En nuestro país no hay conciencia de cómo el efecto de la violencia es mucho más grave entre más jóvenes sean quienes la sufren. Por eso los derechos de los niños se quedan en el papel.
Con herramientas científicas cada vez más sólidas, la neurología, la sicología y la pedagogía han mostrado que el temor y la confianza se programan de manera permanente en nuestros primeros años. Literalmente, el ambiente da forma al cerebro de un niño como se moldea la plastilina. Y las personas reaccionamos de modo prevenido o cooperativo a lo largo de la vida, en gran medida, dependiendo de lo que hayamos vivido en la infancia. Siempre habrá opciones de transformación, claro, pero las ventanas de oportunidad para el aprendizaje emocional se van cerrando. Por su parte, las ciencias sociales han demostrado que la estabilidad política y el desarrollo de organizaciones y naciones dependen de las competencias socioemocionales de su gente.
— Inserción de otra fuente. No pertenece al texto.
(* ===== verification/Frontmatter.v ===== *)
(** * Front matter and dates ([mem-ingest/src/frontmatter.rs])

    The leading [---] block of a document, its [key: value] lines, and the timestamp
    of its [created:] field: the calendar arithmetic and the parser of the ISO 8601
    forms it accepts.  Arithmetic on [i64] and [u32] wraps, as in a release build. *)

From S2P Require Import Prelude Bytes Text Str Trailers.

(** ** The block *)

Definition dashes : bytes := as_bytes "---".
Definition is_eol (c : Z) : bool := (c =? 10) || (c =? 13).

Definition insert_kv (m : gmap string string) (line : bytes) : gmap string string :=
  match split_once colon line with
  | Some (k, v) =>
    let key := trim k in
    if bool_decide (key = []) then m else <[string_of_bytes key := string_of_bytes (trim v)]> m
  | None => m
  end.
Definition parse_kv (s : bytes) : gmap string string := foldl insert_kv ∅ (lines s).

(** The scan for the closing fence: [idx] is the offset of the next line in [rest] *)
Fixpoint find_close (rest : bytes) (idx : nat) (ls : list bytes) : option (bytes * bytes) :=
  match ls with
  | [] => None
  | line :: ls =>
    if bool_decide (trim_end_matches is_eol line = dashes)
    then Some (take idx rest, drop (idx + length line) rest)
    else find_close rest (idx + length line) ls
  end.

(** [text.strip_prefix("---\n").or_else(|| text.strip_prefix("---\r\n"))] *)
Definition strip_open (text : bytes) : option bytes :=
  match strip_prefix (dashes ++ [newline]) text with
  | Some r => Some r
  | None => strip_prefix (dashes ++ [carriage_return; newline]) text
  end.

Definition parse (text : bytes) : gmap string string * bytes :=
  match strip_open text with
  | None => (∅, text)
  | Some rest =>
    match find_close rest 0 (split_inclusive_nl rest) with
    | Some (fm_str, body) => (parse_kv fm_str, body)
    | None => (∅, text)
    end
  end.

(** ** The calendar *)

Definition wrap_i64 (z : Z) : Z := (z + 2 ^ 63) mod 2 ^ 64 - 2 ^ 63.
Definition wrap_u32 (z : Z) : Z := z mod 2 ^ 32.

(** Division of [i64] rounds towards zero. *)
Definition days_from_civil (y m d : Z) : Z :=
  let y := if m <=? 2 then wrap_i64 (y - 1) else y in
  let era := wrap_i64 (Z.quot (if 0 <=? y then y else wrap_i64 (y - 399)) 400) in
  let yoe := wrap_i64 (y - wrap_i64 (era * 400)) in
  let mp := wrap_u32 (m + 9) mod 12 in
  let doy := wrap_i64 (wrap_i64 (Z.quot (wrap_i64 (wrap_i64 (153 * mp) + 2)) 5 + d) - 1) in
  let doe := wrap_i64 (wrap_i64 (wrap_i64 (wrap_i64 (yoe * 365) + Z.quot yoe 4) - Z.quot yoe 100) + doy) in
  wrap_i64 (wrap_i64 (wrap_i64 (era * 146097) + doe) - 719468).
La gente comprende que las experiencias de violencia física o sexual causan daño. Y cada vez se entiende más que el estrés crónico que produce el trato rudo constante, así sea de intensidad moderada, también es traumático. Sin embargo, en nuestro país no hay conciencia de cómo el efecto de la violencia es mucho más grave entre más jóvenes sean quienes la sufren. Por eso los derechos de los niños se quedan en el papel.
Las cifras son irrefutables. En Colombia, aunque la información es contradictoria y poco confiable (lo que ya es un dato), sabemos, por ejemplo, que al sistema de protección del ICBF (cuando ya la situación llega al nivel más grave) ingresan más de 15.000 niños maltratados al año; que al estudiar la historia personal de más de 10.000 excombatientes de nuestra guerra, casi sin excepción han sido niños victimizados y que la Fiscalía reporta centenares de miles de hechos de violencia dentro de las familias a pesar de que cada vez se expiden más condenas por estos delitos. Y al revisar en los archivos de las comisarías de familia y de la orientación psicosocial de los colegios, se encuentra que los casos que requieren atención para cuidar a los niños carecen de tratamiento, tienen poco seguimiento o, si se hace algo, no se resuelven. Hay descoordinación entre instituciones, funcionarios que no se sienten capaces de cambiar la realidad o asuntos tan concretos como que las EPS autorizan de mala gana sesiones incompletas de terapia. Pero esos son síntomas; el problema de fondo es de prioridades en la cultura. Cómo tratamos a los niños y niñas tendría que ser el primer tema por enfrentar si queremos ir a la raíz y conquistar una paz, como se dice ahora, “genuina y duradera”.
Tenemos varias tareas pendientes. Hemos avanzado en una: denunciar el maltrato. Pero ¿cuándo nos hemos movilizado como sociedad para garantizar que las familias puedan dedicar tiempo valioso a sus hijos? Y, ¿no deberíamos pedir más recursos públicos para el tema y estar más enterados de los manejos políticos de las entidades a cargo? O más importante aún, palabras como autoestima, resiliencia o empatía siguen siendo de la jerga técnica y no de nuestro lenguaje cotidiano, ¿refleja eso la poca importancia que damos al tema en nuestra conciencia personal y ciudadana? Una paz con “reparación generacional” implica cambiar la escala de prioridades de la sociedad colombiana.
De mi parte, quiero contarles que mi hijo tiene tres años y mi hija ocho, y hace unos días los grité por cualquier motivo intrascendente. Ellos no se acuerdan, pero yo he decidido aumentar mis alertas y fortalecer mi rol como educador emocional. De mi ejemplo como padre depende su destino. Eso me ha animado a escribir esta columna.